Search the material for the word "services" and copy each line that holds it.
BEGIN Records supplied
(* ===== verification/NestedPipes.v ===== *)
(** * Nested sequences

    cmd/router/main.go, handleSequencePipeline through executeStep and
    routeStep: a step of a Sequence is a service or another node of the graph.
    When the nodes below a node are Sequences of soft, unconditional steps, the
    node is one pipe through all their services, in the order in which a reader
    of the graph meets them: nesting is only a way to write it. *)

From Stdlib Require Import Ascii.
From S2P Require Import Prelude GoStrings ApiTypes Json JsonText RouterWorld Router RouterDemo.
From S2P Require Import Pipeline RouterSpec RouterTheorems.

Section nesting.
Context `{RouterEnv} `{JsonCodec}.

(** A step the pipe does not skip, test or stop at. *)
Definition soft_step (s : Step) : bool :=
  negb (IsDownstreamService (InternalService s)) && bool_decide (Condition s = "") &&
  bool_decide (Dependency s ≠ Hard).

Definition service_step (ns : string) (s : Step) : bool :=
  bool_decide (Config (InternalService s) = None) &&
  bool_decide (new_request_error (getServiceURLByStepTarget s ns) = None).

(** The services of a step, given those of the nodes. *)
Definition branch_with (leaves : string → option (list Step)) (ns : string) (s : Step)
    : option (list Step) :=
  if decide (NodeName s ≠ "") then leaves (NodeName s)
  else if service_step ns s then Some [s] else None.

(** The services of a node in the order of the pipe; [None] when it is not
    made of such Sequences, or is nested deeper than the fuel. *)
Fixpoint leaves_of (fuel : nat) (graph : GMConnector) (name : string) : option (list Step) :=
  match fuel with
  | 0 => None
  | S fuel =>
      let ns := Namespace (gmc_ObjectMeta graph) in
      let node := node_at (Spec graph) name in
      if decide (RouterType node = Sequence) then
        match Steps node with
        | [] => None
        | s :: rest =>
            if forallb soft_step (s :: rest) &&
               forallb (λ s, bool_decide (Data s = "$response")) rest then
              mjoin <$> mapM (branch_with (leaves_of fuel graph) ns) (s :: rest)
            else None
        end
      else None
  end.

Lemma forallb_Forall {A} (f : A → bool) l : forallb f l = true → Forall (λ x, f x = true) l.
Proof. induction l as [|x l IH]; simpl; [done|]. intros [? ?]%andb_true_iff. by constructor; [|apply IH]. Qed.

(** ** Pipes in a row *)

Lemma pipe_snd ns leaves request h last :
  answering → leaves ≠ [] →
  ∃ h' chunks cl st, pipe ns leaves request h last = (h', (Some (fresh chunks None cl), st)) ∧
    ∀ more, pipe ns (leaves ++ more) request h last =
            pipe ns more (concat_str chunks) h' (Some (fresh chunks None cl), st).
Proof.
  intros Hans. revert request h last.
  induction leaves as [|s leaves IH]; intros request h last Hne; [done|]. simpl.
  destruct (Hans h (step_call ns s request)) as (st & chunks & cl & ->).
  destruct leaves as [|s' leaves]; [by eexists _, chunks, cl, st|]. by apply IH.
Qed.

(** The last response of a pipe does not depend on the one before. *)
Lemma pipe_last ns leaves request h last last' :
  answering → leaves ≠ [] → pipe ns leaves request h last = pipe ns leaves request h last'.
Proof.
  intros Hans Hne. destruct leaves as [|s leaves]; [done|]. simpl.
  by destruct (Hans h (step_call ns s request)) as (st & chunks & cl & ->).
Qed.

(** ** Steps that are pipes *)

Section steps.
Context (vr : string → string → string → prog (list call) vresult) (ns a : string).

Definition step_pipe (s : Step) (leaves : list Step) : Prop :=
  leaves ≠ [] ∧ ∀ request h,
    vstep vr ns s a request h =
      let '(h', (b, st)) := pipe ns leaves request h (None, 0%Z) in (h', Done (b, st, None)).

Lemma service_step_pipe s :
  answering → NodeName s = "" → service_step ns s = true → step_pipe s [s].
Proof.
  intros Hans Hn [Hc%bool_decide_eq_true Hu%bool_decide_eq_true]%andb_true_iff.
  split; [done|]. intros request h. rewrite vstep_plain by done. simpl.
  by destruct (Hans h (step_call ns s request)) as (st & chunks & cl & ->).
Qed.

Lemma soft_step_props s :
  soft_step s = true →
  IsDownstreamService (InternalService s) = false ∧ Condition s = "" ∧ Dependency s ≠ Hard.
Proof.
  unfold soft_step. rewrite !andb_true_iff, !bool_decide_eq_true, negb_true_iff. tauto.
Qed.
END Records supplied
• [Solution below]:
    node is one pipe through all their services, in the order in which a reader
(** The services of a step, given those of the nodes. *)
(** The services of a node in the order of the pipe; [None] when it is not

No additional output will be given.